Transcribe the records below exactly, from their first line through the line containing "length out = length rest ∧". Omit every line after it.

━━ DATA SUPPLIED ━━

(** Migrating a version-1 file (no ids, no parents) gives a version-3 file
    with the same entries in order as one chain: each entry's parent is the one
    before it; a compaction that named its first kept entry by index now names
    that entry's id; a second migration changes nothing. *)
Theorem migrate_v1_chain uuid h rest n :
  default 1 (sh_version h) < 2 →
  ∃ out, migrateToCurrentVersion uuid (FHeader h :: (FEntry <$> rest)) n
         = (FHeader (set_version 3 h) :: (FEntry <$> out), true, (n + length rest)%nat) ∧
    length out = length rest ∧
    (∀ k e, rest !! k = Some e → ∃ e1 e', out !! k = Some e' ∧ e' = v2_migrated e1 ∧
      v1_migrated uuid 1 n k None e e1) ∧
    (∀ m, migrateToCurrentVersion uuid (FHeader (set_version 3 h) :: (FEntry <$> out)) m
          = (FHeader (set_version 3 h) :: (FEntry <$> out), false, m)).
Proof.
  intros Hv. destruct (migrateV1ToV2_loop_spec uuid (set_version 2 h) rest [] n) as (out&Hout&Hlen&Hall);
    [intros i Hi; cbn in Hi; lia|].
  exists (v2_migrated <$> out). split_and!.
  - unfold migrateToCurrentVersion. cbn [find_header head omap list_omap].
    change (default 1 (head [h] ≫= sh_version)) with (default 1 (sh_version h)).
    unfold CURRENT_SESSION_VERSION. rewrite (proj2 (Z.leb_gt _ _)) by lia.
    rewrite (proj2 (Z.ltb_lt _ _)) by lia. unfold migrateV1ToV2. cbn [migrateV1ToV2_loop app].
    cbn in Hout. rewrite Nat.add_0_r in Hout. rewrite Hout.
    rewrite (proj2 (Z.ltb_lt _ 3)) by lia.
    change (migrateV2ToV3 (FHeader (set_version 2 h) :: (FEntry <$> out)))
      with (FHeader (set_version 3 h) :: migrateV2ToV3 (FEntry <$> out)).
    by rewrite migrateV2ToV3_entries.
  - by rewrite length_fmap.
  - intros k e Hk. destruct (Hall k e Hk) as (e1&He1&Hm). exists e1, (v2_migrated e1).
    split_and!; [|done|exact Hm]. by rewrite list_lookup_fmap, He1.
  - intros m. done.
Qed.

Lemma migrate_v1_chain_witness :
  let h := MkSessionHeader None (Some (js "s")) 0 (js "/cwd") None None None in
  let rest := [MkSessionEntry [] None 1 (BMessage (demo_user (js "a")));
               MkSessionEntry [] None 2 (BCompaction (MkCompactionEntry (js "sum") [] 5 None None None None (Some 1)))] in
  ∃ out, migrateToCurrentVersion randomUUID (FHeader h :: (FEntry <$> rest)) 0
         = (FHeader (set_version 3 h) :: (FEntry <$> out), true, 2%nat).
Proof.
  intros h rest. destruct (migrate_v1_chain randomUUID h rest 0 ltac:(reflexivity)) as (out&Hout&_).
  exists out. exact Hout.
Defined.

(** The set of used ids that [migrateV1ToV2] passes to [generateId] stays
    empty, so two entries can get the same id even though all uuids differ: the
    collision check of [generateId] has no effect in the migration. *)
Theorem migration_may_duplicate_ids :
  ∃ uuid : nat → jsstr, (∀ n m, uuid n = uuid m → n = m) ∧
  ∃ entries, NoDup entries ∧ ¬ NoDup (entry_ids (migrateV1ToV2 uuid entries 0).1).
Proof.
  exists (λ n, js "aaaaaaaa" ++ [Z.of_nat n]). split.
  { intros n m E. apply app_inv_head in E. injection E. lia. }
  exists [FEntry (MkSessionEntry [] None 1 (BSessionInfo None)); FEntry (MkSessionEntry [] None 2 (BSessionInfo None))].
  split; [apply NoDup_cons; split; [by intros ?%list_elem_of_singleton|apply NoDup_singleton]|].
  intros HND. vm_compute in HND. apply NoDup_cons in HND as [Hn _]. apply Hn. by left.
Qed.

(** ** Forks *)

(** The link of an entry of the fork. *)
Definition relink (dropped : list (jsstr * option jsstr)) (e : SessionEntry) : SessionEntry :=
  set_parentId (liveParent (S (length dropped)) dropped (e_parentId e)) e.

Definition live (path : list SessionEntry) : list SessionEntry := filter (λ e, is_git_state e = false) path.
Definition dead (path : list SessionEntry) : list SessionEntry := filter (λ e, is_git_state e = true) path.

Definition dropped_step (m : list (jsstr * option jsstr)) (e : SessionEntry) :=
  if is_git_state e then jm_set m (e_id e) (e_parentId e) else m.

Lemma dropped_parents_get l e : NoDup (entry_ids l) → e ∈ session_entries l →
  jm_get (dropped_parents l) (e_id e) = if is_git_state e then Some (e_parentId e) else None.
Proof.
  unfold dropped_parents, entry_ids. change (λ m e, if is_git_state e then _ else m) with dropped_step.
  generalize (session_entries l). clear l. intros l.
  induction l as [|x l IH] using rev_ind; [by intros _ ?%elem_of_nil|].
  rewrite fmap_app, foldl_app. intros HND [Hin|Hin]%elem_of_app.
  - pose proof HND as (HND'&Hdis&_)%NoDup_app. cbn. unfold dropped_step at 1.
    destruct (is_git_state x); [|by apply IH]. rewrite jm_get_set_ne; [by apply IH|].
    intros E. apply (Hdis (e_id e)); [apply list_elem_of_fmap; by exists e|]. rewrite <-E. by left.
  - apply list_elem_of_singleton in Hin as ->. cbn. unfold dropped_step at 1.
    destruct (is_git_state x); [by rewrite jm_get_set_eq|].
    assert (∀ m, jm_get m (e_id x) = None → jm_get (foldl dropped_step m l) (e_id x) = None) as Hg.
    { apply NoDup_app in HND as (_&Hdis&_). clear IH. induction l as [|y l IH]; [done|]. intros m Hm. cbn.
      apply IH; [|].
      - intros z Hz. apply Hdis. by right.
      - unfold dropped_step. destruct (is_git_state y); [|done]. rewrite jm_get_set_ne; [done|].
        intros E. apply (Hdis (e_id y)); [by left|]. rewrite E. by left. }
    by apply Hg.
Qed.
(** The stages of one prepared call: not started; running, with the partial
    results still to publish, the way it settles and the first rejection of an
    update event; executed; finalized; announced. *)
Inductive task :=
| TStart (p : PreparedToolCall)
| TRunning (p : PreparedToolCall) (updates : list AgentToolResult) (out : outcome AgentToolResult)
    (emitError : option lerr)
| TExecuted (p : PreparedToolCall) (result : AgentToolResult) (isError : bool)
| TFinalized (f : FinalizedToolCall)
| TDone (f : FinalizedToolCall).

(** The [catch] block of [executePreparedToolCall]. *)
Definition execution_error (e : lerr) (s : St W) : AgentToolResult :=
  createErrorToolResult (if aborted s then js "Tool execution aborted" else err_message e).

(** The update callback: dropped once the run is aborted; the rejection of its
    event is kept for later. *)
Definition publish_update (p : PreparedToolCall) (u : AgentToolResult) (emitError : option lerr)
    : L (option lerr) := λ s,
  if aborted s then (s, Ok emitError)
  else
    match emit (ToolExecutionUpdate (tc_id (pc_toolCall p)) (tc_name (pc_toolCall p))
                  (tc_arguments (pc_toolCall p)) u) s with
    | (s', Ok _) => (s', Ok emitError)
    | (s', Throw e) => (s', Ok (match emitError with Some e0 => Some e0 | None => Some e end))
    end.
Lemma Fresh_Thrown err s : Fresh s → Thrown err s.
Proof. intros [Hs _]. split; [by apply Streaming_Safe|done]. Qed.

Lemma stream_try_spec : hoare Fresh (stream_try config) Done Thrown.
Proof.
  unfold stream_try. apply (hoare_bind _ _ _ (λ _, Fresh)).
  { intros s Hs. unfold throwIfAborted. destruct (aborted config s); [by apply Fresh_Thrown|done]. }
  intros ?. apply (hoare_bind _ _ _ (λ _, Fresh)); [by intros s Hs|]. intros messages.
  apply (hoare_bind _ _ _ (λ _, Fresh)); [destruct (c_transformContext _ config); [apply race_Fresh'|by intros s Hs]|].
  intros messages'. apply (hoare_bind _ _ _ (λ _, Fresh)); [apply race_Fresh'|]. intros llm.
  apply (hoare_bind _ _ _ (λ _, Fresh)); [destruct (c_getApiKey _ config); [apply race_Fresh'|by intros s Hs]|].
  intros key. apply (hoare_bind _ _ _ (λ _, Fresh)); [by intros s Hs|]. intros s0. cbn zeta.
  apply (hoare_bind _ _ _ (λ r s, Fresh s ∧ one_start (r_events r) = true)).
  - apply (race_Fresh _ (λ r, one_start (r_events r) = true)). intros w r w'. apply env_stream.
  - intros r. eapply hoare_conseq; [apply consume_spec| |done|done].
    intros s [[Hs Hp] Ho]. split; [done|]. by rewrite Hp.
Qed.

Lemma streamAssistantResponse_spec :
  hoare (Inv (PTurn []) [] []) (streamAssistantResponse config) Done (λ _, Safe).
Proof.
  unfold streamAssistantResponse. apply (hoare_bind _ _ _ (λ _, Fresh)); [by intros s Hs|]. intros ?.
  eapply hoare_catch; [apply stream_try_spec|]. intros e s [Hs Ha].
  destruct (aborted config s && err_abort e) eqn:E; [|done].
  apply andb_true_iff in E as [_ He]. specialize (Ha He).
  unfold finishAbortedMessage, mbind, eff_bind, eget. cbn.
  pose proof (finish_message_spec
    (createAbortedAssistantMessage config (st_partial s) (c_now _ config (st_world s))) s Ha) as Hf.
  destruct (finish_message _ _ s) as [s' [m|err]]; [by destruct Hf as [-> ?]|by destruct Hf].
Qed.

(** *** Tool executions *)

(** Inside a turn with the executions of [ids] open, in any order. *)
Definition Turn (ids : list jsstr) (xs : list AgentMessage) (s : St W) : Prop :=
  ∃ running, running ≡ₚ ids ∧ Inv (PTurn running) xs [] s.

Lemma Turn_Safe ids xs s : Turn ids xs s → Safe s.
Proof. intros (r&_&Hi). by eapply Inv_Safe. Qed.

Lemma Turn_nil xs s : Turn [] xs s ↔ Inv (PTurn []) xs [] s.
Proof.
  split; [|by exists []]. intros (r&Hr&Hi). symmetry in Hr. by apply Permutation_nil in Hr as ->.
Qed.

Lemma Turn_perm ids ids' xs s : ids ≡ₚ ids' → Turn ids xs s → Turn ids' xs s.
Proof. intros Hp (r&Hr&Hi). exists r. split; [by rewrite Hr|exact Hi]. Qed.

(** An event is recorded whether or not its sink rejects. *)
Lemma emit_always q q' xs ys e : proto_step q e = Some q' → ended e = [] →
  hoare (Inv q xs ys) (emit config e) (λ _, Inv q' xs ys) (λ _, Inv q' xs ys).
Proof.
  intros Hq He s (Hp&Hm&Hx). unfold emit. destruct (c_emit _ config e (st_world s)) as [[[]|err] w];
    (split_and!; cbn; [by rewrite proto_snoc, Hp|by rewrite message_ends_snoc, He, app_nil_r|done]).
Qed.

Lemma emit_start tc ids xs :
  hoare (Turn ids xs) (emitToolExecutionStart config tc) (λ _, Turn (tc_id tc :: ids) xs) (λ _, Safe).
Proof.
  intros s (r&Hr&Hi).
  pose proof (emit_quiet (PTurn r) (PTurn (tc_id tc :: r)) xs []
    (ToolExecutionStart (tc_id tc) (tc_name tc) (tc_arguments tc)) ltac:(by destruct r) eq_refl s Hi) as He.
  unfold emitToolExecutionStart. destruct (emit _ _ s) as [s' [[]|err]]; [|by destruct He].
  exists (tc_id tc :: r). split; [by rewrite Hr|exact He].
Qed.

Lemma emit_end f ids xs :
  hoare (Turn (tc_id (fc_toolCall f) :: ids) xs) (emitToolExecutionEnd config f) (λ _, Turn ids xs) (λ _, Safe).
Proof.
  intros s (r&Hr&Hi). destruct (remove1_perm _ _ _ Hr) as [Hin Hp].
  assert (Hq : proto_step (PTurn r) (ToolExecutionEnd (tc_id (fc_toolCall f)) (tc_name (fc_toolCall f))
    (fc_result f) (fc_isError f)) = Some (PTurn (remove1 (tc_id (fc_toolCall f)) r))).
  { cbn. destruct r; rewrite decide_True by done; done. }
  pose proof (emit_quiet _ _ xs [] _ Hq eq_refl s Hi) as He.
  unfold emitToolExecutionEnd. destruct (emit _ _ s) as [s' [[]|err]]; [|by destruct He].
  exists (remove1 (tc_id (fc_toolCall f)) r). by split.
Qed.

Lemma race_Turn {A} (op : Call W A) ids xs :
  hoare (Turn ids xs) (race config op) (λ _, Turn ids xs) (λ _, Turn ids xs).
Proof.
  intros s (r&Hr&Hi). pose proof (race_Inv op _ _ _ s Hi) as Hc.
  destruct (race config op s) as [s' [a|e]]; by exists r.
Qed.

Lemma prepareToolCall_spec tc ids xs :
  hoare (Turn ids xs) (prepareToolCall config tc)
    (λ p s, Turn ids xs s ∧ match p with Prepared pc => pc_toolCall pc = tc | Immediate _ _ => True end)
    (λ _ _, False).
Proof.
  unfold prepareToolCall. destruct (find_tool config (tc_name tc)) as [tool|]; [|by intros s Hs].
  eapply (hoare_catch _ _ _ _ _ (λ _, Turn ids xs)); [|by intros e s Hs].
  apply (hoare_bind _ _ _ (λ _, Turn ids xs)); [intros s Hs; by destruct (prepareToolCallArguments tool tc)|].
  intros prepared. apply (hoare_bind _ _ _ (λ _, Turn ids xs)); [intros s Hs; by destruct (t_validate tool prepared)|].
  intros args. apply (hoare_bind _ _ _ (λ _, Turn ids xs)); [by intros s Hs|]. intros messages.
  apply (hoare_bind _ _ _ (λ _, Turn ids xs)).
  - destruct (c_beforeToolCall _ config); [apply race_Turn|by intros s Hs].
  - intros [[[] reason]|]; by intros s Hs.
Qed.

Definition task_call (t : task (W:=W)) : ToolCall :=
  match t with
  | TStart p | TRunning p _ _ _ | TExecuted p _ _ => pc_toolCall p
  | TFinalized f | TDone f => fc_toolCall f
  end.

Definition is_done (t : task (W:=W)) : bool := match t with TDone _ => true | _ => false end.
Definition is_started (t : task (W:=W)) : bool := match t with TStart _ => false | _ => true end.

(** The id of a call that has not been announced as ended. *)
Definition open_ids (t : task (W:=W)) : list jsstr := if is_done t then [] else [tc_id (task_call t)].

━━━

### TASK OUTPUT
(** Migrating a version-1 file (no ids, no parents) gives a version-3 file
    with the same entries in order as one chain: each entry's parent is the one
    before it; a compaction that named its first kept entry by index now names
    that entry's id; a second migration changes nothing. *)
Theorem migrate_v1_chain uuid h rest n :
  default 1 (sh_version h) < 2 →
  ∃ out, migrateToCurrentVersion uuid (FHeader h :: (FEntry <$> rest)) n
         = (FHeader (set_version 3 h) :: (FEntry <$> out), true, (n + length rest)%nat) ∧
    length out = length rest ∧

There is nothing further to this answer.